Professional mold remediation requires extensive training and experience. Before beginning any mold remediation, we recommend assessment of the area followed by clean up the entire moldy area using trained staff, protective equipment, and air handling equipment.
The first step in solving an indoor mold problem is stopping the source of moisture that has allowed mold to grow. Next is to remove the mold growth.
Improper methods for cleaning mold include exposure to high heat, dry air, ultraviolet light, ozone, and application of fungicides. These methods may render the mold non-viable or dead, however, the remaining mold and its by-products can still elicit negative health effects. As noted in following sections, the only proper way to clean mold is to remove it along with damaged materials, and to clean all surfaces using appropriate liquid solutions. Many commercially available detergents marketed for mold clean-up also include an anti-fungal agent.

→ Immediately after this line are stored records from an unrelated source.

(** * Planet Builders (src/App.tsx): rewards, shop, activities and quiz generation

    A shallow embedding of the game logic of the React Native component [App]
    and the properties its specification states about it.

    Conventions of the embedding.

    - Numbers.  Every JavaScript number the logic computes with is an integer,
      except the combo multiplier (1.5), the results of [Math.random()] and the
      screen coordinates derived from them.  Integers are [Z], the others are
      exact rationals [Q]; all values stay far below 2^53, where binary64
      arithmetic on them is exact.  [Math.floor] is [Qfloor], and
      [Math.floor(n / 100)] on an integer [n] is [n / 100] in [Z].

    - React state.  [App] is a function component: each render binds the
      state variables ([currentProfile], [profiles], [pendingActivities], ...)
      as constants, and every handler and helper defined in that render
      ([answerQuestion], [addResources], [addXP], [updateProfile], ...) closes
      over those constants.  A setter such as [setCurrentProfile v] does not
      change what the running handler reads; it schedules [v] for the next
      render, and of several calls of one setter the last one wins.  A handler
      is therefore a function from the rendered state (the snapshot) to the
      sequence of setter calls and platform effects it issues; [commit] applies
      that sequence to obtain the state of the next render.

    - Storage.  [saveProfiles] and [savePendingActivities] await
      [AsyncStorage.setItem] and then call the state setter.  The writes are
      taken to succeed and to complete, in the order issued, before the next
      user event.

    - Environment.  [Date.now()], the ISO date strings, the successive results
      of [Math.random()], the arrangement produced by [Array.prototype.sort]
      under the random comparator, and the built-ins [trim] and [parseInt] are
      supplied by an environment record [Env].

    - Loops.  The two [while] loops of the question generators have no bound;
      they are run with fuel, and [None] means that the loop is still running
      when the fuel is spent.

    - Not modelled: styles, animations, sounds, and the render functions,
      except for which handler each button calls.
*)

From Stdlib Require Import ZArith QArith Qround List String Ascii Bool Lia Permutation.
From Stdlib Require Import DecimalString DecimalZ.
Import ListNotations.

Open Scope string_scope.
Open Scope list_scope.
Open Scope Z_scope.

(* ================================================================== *)
(** ** Types *)
(* ================================================================== *)

Inductive Screen :=
  | Screen_profiles | Screen_planet | Screen_missions | Screen_mission_play
  | Screen_build | Screen_leaderboard | Screen_parent.

Inductive AgeGroup := Age_5_6 | Age_7_8 | Age_9_10 | Age_11_12.

Inductive MissionType := maths | english | science.

Inductive BiomeType := grass | forest | ocean | volcano | ice | desert | crystal | space.

Inductive StructureType := house | tower | tree | rocket | bridge | dome | mine | lab.

Inductive CreatureType := blob | floater | runner | flyer | giant.

Inductive BuildCategory := biomes | structures | creatures.

(** The [type] tag of a planet item and its [itemType]; the three enumerations
    of the source have pairwise different literals, so their union is a sum. *)
Inductive ItemKind := Kind_biome | Kind_structure | Kind_creature.

Inductive ItemType :=
  | OfBiome (b : BiomeType)
  | OfStructure (s : StructureType)
  | OfCreature (c : CreatureType).

(** The keys [addResources] may be called with. *)
Inductive ResourceKey := Rcrystals | Rartifacts | Rspecimens.

Definition MissionType_eqb (a b : MissionType) : bool :=
  match a, b with
  | maths, maths | english, english | science, science => true
  | _, _ => false
  end.

Definition BiomeType_eqb (a b : BiomeType) : bool :=
  match a, b with
  | grass, grass | forest, forest | ocean, ocean | volcano, volcano
  | ice, ice | desert, desert | crystal, crystal | space, space => true
  | _, _ => false
  end.

Definition StructureType_eqb (a b : StructureType) : bool :=
  match a, b with
  | house, house | tower, tower | tree, tree | rocket, rocket
  | bridge, bridge | dome, dome | mine, mine | lab, lab => true
  | _, _ => false
  end.

Definition CreatureType_eqb (a b : CreatureType) : bool :=
  match a, b with
  | blob, blob | floater, floater | runner, runner | flyer, flyer | giant, giant => true
  | _, _ => false
  end.

Module PlanetItem.
Record Position := mkPosition { x : Q; y : Q }.
Record t := mk {
  id : string;
  type : ItemKind;
  itemType : ItemType;
  position : Position;
  level : Z
}.
End PlanetItem.

Record PlayerProfile := mkProfile {
  id : string;
  name : string;
  age : Z;
  ageGroup : AgeGroup;
  (* Resources *)
  crystals : Z;
  artifacts : Z;
  specimens : Z;
  solarEnergy : Z;
  (* Progress *)
  xp : Z;
  level : Z;
  streak : Z;
  lastActiveDate : string;
  (* Planet *)
  planetName : string;
  planetItems : list PlanetItem.t;
  unlockedBiomes : list BiomeType;
  unlockedStructures : list StructureType;
  unlockedCreatures : list CreatureType;
  (* Stats *)
  mathsCorrect : Z;
  englishCorrect : Z;
  scienceCorrect : Z;
  totalCorrect : Z;
  bestCombo : Z;
  offScreenMinutes : Z;
  (* Multiplier *)
  currentCombo : Z
}.

Module Question.
Record t := mk {
  question : string;
  options : list string;
  correctIndex : Z;
  explanation : option string
}.
End Question.

Module PendingActivity.
Record t := mk {
  id : string;
  name : string;
  icon : string;
  minutes : Z;
  solarEnergy : Z;
  date : string
}.
End PendingActivity.

(* ================================================================== *)
(** ** Object spread: [{ ...profile, field: v }] *)
(* ================================================================== *)

Definition with_crystals (v : Z) (p : PlayerProfile) : PlayerProfile :=
  mkProfile (id p) (name p) (age p) (ageGroup p) v (artifacts p) (specimens p)
    (solarEnergy p) (xp p) (level p) (streak p) (lastActiveDate p) (planetName p)
    (planetItems p) (unlockedBiomes p) (unlockedStructures p) (unlockedCreatures p)
    (mathsCorrect p) (englishCorrect p) (scienceCorrect p) (totalCorrect p) (bestCombo p)
    (offScreenMinutes p) (currentCombo p).
Definition with_artifacts (v : Z) (p : PlayerProfile) : PlayerProfile :=
  mkProfile (id p) (name p) (age p) (ageGroup p) (crystals p) v (specimens p)
    (solarEnergy p) (xp p) (level p) (streak p) (lastActiveDate p) (planetName p)
    (planetItems p) (unlockedBiomes p) (unlockedStructures p) (unlockedCreatures p)
    (mathsCorrect p) (englishCorrect p) (scienceCorrect p) (totalCorrect p) (bestCombo p)
    (offScreenMinutes p) (currentCombo p).
Definition with_specimens (v : Z) (p : PlayerProfile) : PlayerProfile :=
  mkProfile (id p) (name p) (age p) (ageGroup p) (crystals p) (artifacts p) v
    (solarEnergy p) (xp p) (level p) (streak p) (lastActiveDate p) (planetName p)
    (planetItems p) (unlockedBiomes p) (unlockedStructures p) (unlockedCreatures p)
    (mathsCorrect p) (englishCorrect p) (scienceCorrect p) (totalCorrect p) (bestCombo p)
    (offScreenMinutes p) (currentCombo p).
Definition with_solarEnergy (v : Z) (p : PlayerProfile) : PlayerProfile :=
  mkProfile (id p) (name p) (age p) (ageGroup p) (crystals p) (artifacts p) (specimens p) v
    (xp p) (level p) (streak p) (lastActiveDate p) (planetName p) (planetItems p)
    (unlockedBiomes p) (unlockedStructures p) (unlockedCreatures p) (mathsCorrect p)
    (englishCorrect p) (scienceCorrect p) (totalCorrect p) (bestCombo p)
    (offScreenMinutes p) (currentCombo p).
Definition with_xp (v : Z) (p : PlayerProfile) : PlayerProfile :=
  mkProfile (id p) (name p) (age p) (ageGroup p) (crystals p) (artifacts p) (specimens p)
    (solarEnergy p) v (level p) (streak p) (lastActiveDate p) (planetName p)
    (planetItems p) (unlockedBiomes p) (unlockedStructures p) (unlockedCreatures p)
    (mathsCorrect p) (englishCorrect p) (scienceCorrect p) (totalCorrect p) (bestCombo p)
    (offScreenMinutes p) (currentCombo p).
Definition with_level (v : Z) (p : PlayerProfile) : PlayerProfile :=
  mkProfile (id p) (name p) (age p) (ageGroup p) (crystals p) (artifacts p) (specimens p)
    (solarEnergy p) (xp p) v (streak p) (lastActiveDate p) (planetName p) (planetItems p)
    (unlockedBiomes p) (unlockedStructures p) (unlockedCreatures p) (mathsCorrect p)
    (englishCorrect p) (scienceCorrect p) (totalCorrect p) (bestCombo p)
    (offScreenMinutes p) (currentCombo p).
Definition with_streak (v : Z) (p : PlayerProfile) : PlayerProfile :=
  mkProfile (id p) (name p) (age p) (ageGroup p) (crystals p) (artifacts p) (specimens p)
    (solarEnergy p) (xp p) (level p) v (lastActiveDate p) (planetName p) (planetItems p)
    (unlockedBiomes p) (unlockedStructures p) (unlockedCreatures p) (mathsCorrect p)
    (englishCorrect p) (scienceCorrect p) (totalCorrect p) (bestCombo p)
    (offScreenMinutes p) (currentCombo p).
Definition with_lastActiveDate (v : string) (p : PlayerProfile) : PlayerProfile :=
  mkProfile (id p) (name p) (age p) (ageGroup p) (crystals p) (artifacts p) (specimens p)
    (solarEnergy p) (xp p) (level p) (streak p) v (planetName p) (planetItems p)
    (unlockedBiomes p) (unlockedStructures p) (unlockedCreatures p) (mathsCorrect p)
    (englishCorrect p) (scienceCorrect p) (totalCorrect p) (bestCombo p)
    (offScreenMinutes p) (currentCombo p).
Definition with_planetItems (v : list PlanetItem.t) (p : PlayerProfile) : PlayerProfile :=
  mkProfile (id p) (name p) (age p) (ageGroup p) (crystals p) (artifacts p) (specimens p)
    (solarEnergy p) (xp p) (level p) (streak p) (lastActiveDate p) (planetName p) v
    (unlockedBiomes p) (unlockedStructures p) (unlockedCreatures p) (mathsCorrect p)
    (englishCorrect p) (scienceCorrect p) (totalCorrect p) (bestCombo p)
    (offScreenMinutes p) (currentCombo p).
Definition with_unlockedBiomes (v : list BiomeType) (p : PlayerProfile) : PlayerProfile :=
  mkProfile (id p) (name p) (age p) (ageGroup p) (crystals p) (artifacts p) (specimens p)
    (solarEnergy p) (xp p) (level p) (streak p) (lastActiveDate p) (planetName p)
    (planetItems p) v (unlockedStructures p) (unlockedCreatures p) (mathsCorrect p)
    (englishCorrect p) (scienceCorrect p) (totalCorrect p) (bestCombo p)
    (offScreenMinutes p) (currentCombo p).
Definition with_unlockedStructures (v : list StructureType) (p : PlayerProfile)
  : PlayerProfile :=
  mkProfile (id p) (name p) (age p) (ageGroup p) (crystals p) (artifacts p) (specimens p)
    (solarEnergy p) (xp p) (level p) (streak p) (lastActiveDate p) (planetName p)
    (planetItems p) (unlockedBiomes p) v (unlockedCreatures p) (mathsCorrect p)
    (englishCorrect p) (scienceCorrect p) (totalCorrect p) (bestCombo p)
    (offScreenMinutes p) (currentCombo p).
Definition with_unlockedCreatures (v : list CreatureType) (p : PlayerProfile)
  : PlayerProfile :=
  mkProfile (id p) (name p) (age p) (ageGroup p) (crystals p) (artifacts p) (specimens p)
    (solarEnergy p) (xp p) (level p) (streak p) (lastActiveDate p) (planetName p)
    (planetItems p) (unlockedBiomes p) (unlockedStructures p) v (mathsCorrect p)
    (englishCorrect p) (scienceCorrect p) (totalCorrect p) (bestCombo p)
    (offScreenMinutes p) (currentCombo p).
Definition with_mathsCorrect (v : Z) (p : PlayerProfile) : PlayerProfile :=
  mkProfile (id p) (name p) (age p) (ageGroup p) (crystals p) (artifacts p) (specimens p)
    (solarEnergy p) (xp p) (level p) (streak p) (lastActiveDate p) (planetName p)
    (planetItems p) (unlockedBiomes p) (unlockedStructures p) (unlockedCreatures p) v
    (englishCorrect p) (scienceCorrect p) (totalCorrect p) (bestCombo p)
    (offScreenMinutes p) (currentCombo p).
Definition with_englishCorrect (v : Z) (p : PlayerProfile) : PlayerProfile :=
  mkProfile (id p) (name p) (age p) (ageGroup p) (crystals p) (artifacts p) (specimens p)
    (solarEnergy p) (xp p) (level p) (streak p) (lastActiveDate p) (planetName p)
    (planetItems p) (unlockedBiomes p) (unlockedStructures p) (unlockedCreatures p)
    (mathsCorrect p) v (scienceCorrect p) (totalCorrect p) (bestCombo p)
    (offScreenMinutes p) (currentCombo p).
Definition with_scienceCorrect (v : Z) (p : PlayerProfile) : PlayerProfile :=
  mkProfile (id p) (name p) (age p) (ageGroup p) (crystals p) (artifacts p) (specimens p)
    (solarEnergy p) (xp p) (level p) (streak p) (lastActiveDate p) (planetName p)
    (planetItems p) (unlockedBiomes p) (unlockedStructures p) (unlockedCreatures p)
    (mathsCorrect p) (englishCorrect p) v (totalCorrect p) (bestCombo p)
    (offScreenMinutes p) (currentCombo p).
Definition with_totalCorrect (v : Z) (p : PlayerProfile) : PlayerProfile :=
  mkProfile (id p) (name p) (age p) (ageGroup p) (crystals p) (artifacts p) (specimens p)
    (solarEnergy p) (xp p) (level p) (streak p) (lastActiveDate p) (planetName p)
    (planetItems p) (unlockedBiomes p) (unlockedStructures p) (unlockedCreatures p)
    (mathsCorrect p) (englishCorrect p) (scienceCorrect p) v (bestCombo p)
    (offScreenMinutes p) (currentCombo p).
Definition with_bestCombo (v : Z) (p : PlayerProfile) : PlayerProfile :=
  mkProfile (id p) (name p) (age p) (ageGroup p) (crystals p) (artifacts p) (specimens p)
    (solarEnergy p) (xp p) (level p) (streak p) (lastActiveDate p) (planetName p)
    (planetItems p) (unlockedBiomes p) (unlockedStructures p) (unlockedCreatures p)
    (mathsCorrect p) (englishCorrect p) (scienceCorrect p) (totalCorrect p) v
    (offScreenMinutes p) (currentCombo p).
Definition with_offScreenMinutes (v : Z) (p : PlayerProfile) : PlayerProfile :=
  mkProfile (id p) (name p) (age p) (ageGroup p) (crystals p) (artifacts p) (specimens p)
    (solarEnergy p) (xp p) (level p) (streak p) (lastActiveDate p) (planetName p)
    (planetItems p) (unlockedBiomes p) (unlockedStructures p) (unlockedCreatures p)
    (mathsCorrect p) (englishCorrect p) (scienceCorrect p) (totalCorrect p) (bestCombo p) v
    (currentCombo p).
Definition with_currentCombo (v : Z) (p : PlayerProfile) : PlayerProfile :=
  mkProfile (id p) (name p) (age p) (ageGroup p) (crystals p) (artifacts p) (specimens p)
    (solarEnergy p) (xp p) (level p) (streak p) (lastActiveDate p) (planetName p)
    (planetItems p) (unlockedBiomes p) (unlockedStructures p) (unlockedCreatures p)
    (mathsCorrect p) (englishCorrect p) (scienceCorrect p) (totalCorrect p) (bestCombo p)
    (offScreenMinutes p) v.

Some mold situations require professional mold remediation to remove the affected building materials and eliminate the source of humidity or dampness. In compelling instances of mold development in structures, it might be savvier to denounce the building as opposed to clean the mold to safe levels.
The goal of remediation is to remove or clean contaminated materials in a way that prevents the return of fungal growth. This is accompanied with contained clean zones and engineering controls to keep all mold from leaving the work area while protecting the health of workers performing the mold abatement.